(** * m3fs, package [task]: the resumable progress model and the task runner

    A shallow embedding of [pkg/task/progress.go] (the progress model and its
    rendering) and of the runner that shares its package ([Runtime], [Runner],
    [Runner.Run]) and of the check of the command line in [main.go],
    followed by the properties the specification states about them and by
    further properties read off the code.

    Conventions of the embedding:
    - a Go [string] is a sequence of bytes: Rocq's [string], one [ascii] per
      byte;
    - a Go [int] is a 64-bit two's-complement integer: a [Z] kept in range by
      [wrap64];
    - a [float64] is an IEEE-754 binary64 value: [spec_float] with the
      Standard Library's specification of the operations at precision 53;
    - a Go map is a [gmap], wrapped in [option] where the code can meet the
      nil map;
    - a function that can panic returns a [Result];
    - side effects (the file system, the clock, the log, the tasks' effects
      on the shared store) are threaded through an explicit [World]. *)

From Stdlib Require Import ZArith Lia List String Ascii DecimalString.
From Stdlib Require Import Floats.SpecFloat.
From stdpp Require Import gmap strings list fin_maps sorting.

Local Open Scope string_scope.
Local Open Scope list_scope.
Local Open Scope Z_scope.

(** ** Go primitives *)

Module Go.

(** *** Machine integers *)

Definition wrap64 (z : Z) : Z := (z + 2 ^ 63) mod 2 ^ 64 - 2 ^ 63.

Definition int_add (a b : Z) : Z := wrap64 (a + b).

(** Go's [%] truncates towards zero: the sign follows the dividend. *)
Definition int_rem (a b : Z) : Z := Z.rem a b.

Definition int_quo (a b : Z) : Z := wrap64 (Z.quot a b).

Definition MinInt64 : Z := - 2 ^ 63.
Definition MaxInt64 : Z := 2 ^ 63 - 1.

(** *** Panics *)

Inductive panic : Type :=
| TypeAssertionError (dynamic asserted : string)
    (* interface conversion: interface {} is [dynamic], not [asserted] *)
| NilMapAssignment
    (* assignment to entry in nil map *)
| NilPointerDereference.
    (* invalid memory address or nil pointer dereference *)

Inductive Result (A : Type) : Type :=
| Returns (a : A)
| Panics (p : panic).
Arguments Returns {A} a.
Arguments Panics {A} p.

(** *** Strings *)

(** [fmt]'s [%d]. *)
Definition itoa (z : Z) : string := NilZero.string_of_int (Z.to_int z).

(** [strings.Join]. *)
Definition Join (parts : list string) (sep : string) : string :=
  String.concat sep parts.

Definition lower_byte (c : ascii) : ascii :=
  let n := N_of_ascii c in
  if ((65 <=? n) && (n <=? 90))%N then ascii_of_N (n + 32) else c.

(** [strings.ToLower] on the ASCII letters (the bytes of a multi-byte rune
    are left as they are). *)
Fixpoint ToLower (s : string) : string :=
  match s with
  | EmptyString => EmptyString
  | String c r => String (lower_byte c) (ToLower r)
  end.

Fixpoint repeat_string (n : nat) (s : string) : string :=
  match n with
  | O => EmptyString
  | S k => s +:+ repeat_string k s
  end.

(** *** float64

    IEEE-754 binary64, round to nearest even, as specified by the Standard
    Library's [SpecFloat] at [prec = 53] and [emax = 1024]. *)

Definition float64 : Type := spec_float.

Definition prec : Z := 53.
Definition emax : Z := 1024.

(** The conversion [float64(n)] of an integer. *)
Definition float64_of_int (n : Z) : float64 := binary_normalize prec emax n 0 false.

Definition fadd : float64 -> float64 -> float64 := SFadd prec emax.
Definition fmul : float64 -> float64 -> float64 := SFmul prec emax.
Definition fdiv : float64 -> float64 -> float64 := SFdiv prec emax.

(** The integer part of a finite value, towards zero. *)
Definition truncate (x : float64) : option Z :=
  match x with
  | S754_zero _ => Some 0
  | S754_finite s m e =>
      let a := if 0 <=? e then Z.pos m * 2 ^ e else Z.pos m / 2 ^ (- e) in
      Some (if s then - a else a)
  | S754_infinity _ | S754_nan => None
  end.

(** The conversion [int(x)]: truncation towards zero. Where the value does
    not fit an [int] the language leaves the result to the implementation;
    amd64's conversion instruction yields the smallest [int]. *)
Definition int_of_float64 (x : float64) : Z :=
  match truncate x with
  | Some z => if (MinInt64 <=? z) && (z <=? MaxInt64) then z else MinInt64
  | None => MinInt64
  end.

(** [x * 10] rounded to the nearest integer, ties to even, for a finite
    positive mantissa [m] and exponent [e]. *)
Definition tenths (m : positive) (e : Z) : Z :=
  if 0 <=? e then Z.pos m * 2 ^ e * 10
  else
    let num := Z.pos m * 10 in
    let den := 2 ^ (- e) in
    let q := num / den in
    let r := num mod den in
    match 2 * r ?= den with
    | Lt => q
    | Gt => q + 1
    | Eq => if Z.even q then q else q + 1
    end.

(** [fmt]'s [%.1f]. *)
Definition ftoa1 (x : float64) : string :=
  match x with
  | S754_nan => "NaN"
  | S754_infinity s => if s then "-Inf" else "+Inf"
  | S754_zero s => if s then "-0.0" else "0.0"
  | S754_finite s m e =>
      let t := tenths m e in
      (if s then "-" else "") +:+ itoa (t / 10) +:+ "." +:+ itoa (t mod 10)
  end.

(** *** Interface values

    The dynamic types the typed accessors of the store ask for, the nil
    interface, and [AnyOther] for a value of any other dynamic type. *)

Inductive any : Type :=
| AnyNil
| AnyString (s : string)
| AnyBool (b : bool)
| AnyInt (n : Z)
| AnyOther (type_name : string) (repr : string).

Definition type_name_of (v : any) : string :=
  match v with
  | AnyNil => "nil"
  | AnyString _ => "string"
  | AnyBool _ => "bool"
  | AnyInt _ => "int"
  | AnyOther t _ => t
  end.

#[export] Instance any_eq_dec : EqDecision any.
Proof. solve_decision. Defined.

Definition any_encode (v : any) : unit + string + bool + Z + string * string :=
  match v with
  | AnyNil => inl (inl (inl (inl tt)))
  | AnyString s => inl (inl (inl (inr s)))
  | AnyBool b => inl (inl (inr b))
  | AnyInt n => inl (inr n)
  | AnyOther t r => inr (t, r)
  end.

Definition any_decode (x : unit + string + bool + Z + string * string) : any :=
  match x with
  | inl (inl (inl (inl _))) => AnyNil
  | inl (inl (inl (inr s))) => AnyString s
  | inl (inl (inr b)) => AnyBool b
  | inl (inr n) => AnyInt n
  | inr (t, r) => AnyOther t r
  end.

#[export] Instance any_countable : Countable any.
Proof.
  apply (inj_countable' any_encode any_decode).
  intros []; reflexivity.
Defined.

(** The type assertions [v.(string)], [v.(bool)] and [v.(int)] in their
    one-result form: a mismatch panics. *)

Definition assert_string (v : any) : Result string :=
  match v with
  | AnyString s => Returns s
  | _ => Panics (TypeAssertionError (type_name_of v) "string")
  end.

Definition assert_bool (v : any) : Result bool :=
  match v with
  | AnyBool b => Returns b
  | _ => Panics (TypeAssertionError (type_name_of v) "bool")
  end.

Definition assert_int (v : any) : Result Z :=
  match v with
  | AnyInt n => Returns n
  | _ => Panics (TypeAssertionError (type_name_of v) "int")
  end.

End Go.

Import Go.


(** ** The [time] package: [time.Time] and [time.Duration] *)

Module Clock.

(** A [time.Duration] is an [int] count of nanoseconds. *)
Definition Duration : Type := Z.

Definition Nanosecond : Duration := 1.
Definition Second : Duration := 1000000000.
Definition Minute : Duration := 60 * Second.
Definition Hour : Duration := 60 * Minute.

Definition minDuration : Duration := MinInt64.
Definition maxDuration : Duration := MaxInt64.

(** [Duration.Hours], [Duration.Minutes] and [Duration.Seconds]: the whole
    units and the remainder are converted to [float64] separately and added. *)
Definition Hours (d : Duration) : float64 :=
  fadd (float64_of_int (int_quo d Hour))
       (fdiv (float64_of_int (int_rem d Hour)) (float64_of_int (60 * 60 * 1000000000))).

Definition Minutes (d : Duration) : float64 :=
  fadd (float64_of_int (int_quo d Minute))
       (fdiv (float64_of_int (int_rem d Minute)) (float64_of_int (60 * 1000000000))).

Definition Seconds (d : Duration) : float64 :=
  fadd (float64_of_int (int_quo d Second))
       (fdiv (float64_of_int (int_rem d Second)) (float64_of_int 1000000000)).

(** A [time.Time] is modelled by what it displays: the calendar date and the
    clock reading in its own zone, the zone's offset from UTC in minutes, and
    the monotonic clock reading that [time.Now] attaches (in nanoseconds;
    [None] for a time that was parsed or zero). *)
Record Time : Type := mkTime {
  year : Z;
  month : Z;
  day : Z;
  hour : Z;
  minute : Z;
  second : Z;
  nanosecond : Z;
  offset : Z;
  mono : option Z
}.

_What the task asks_
Transcribe the records above from the line holding "match 2 * r ?= den with" down to the line holding "The dynamic types", inclusive, without adding anything.

_Output below_
    match 2 * r ?= den with
    | Lt => q
    | Gt => q + 1
    | Eq => if Z.even q then q else q + 1
    end.

(** [fmt]'s [%.1f]. *)
Definition ftoa1 (x : float64) : string :=
  match x with
  | S754_nan => "NaN"
  | S754_infinity s => if s then "-Inf" else "+Inf"
  | S754_zero s => if s then "-0.0" else "0.0"
  | S754_finite s m e =>
      let t := tenths m e in
      (if s then "-" else "") +:+ itoa (t / 10) +:+ "." +:+ itoa (t mod 10)
  end.

(** *** Interface values

    The dynamic types the typed accessors of the store ask for, the nil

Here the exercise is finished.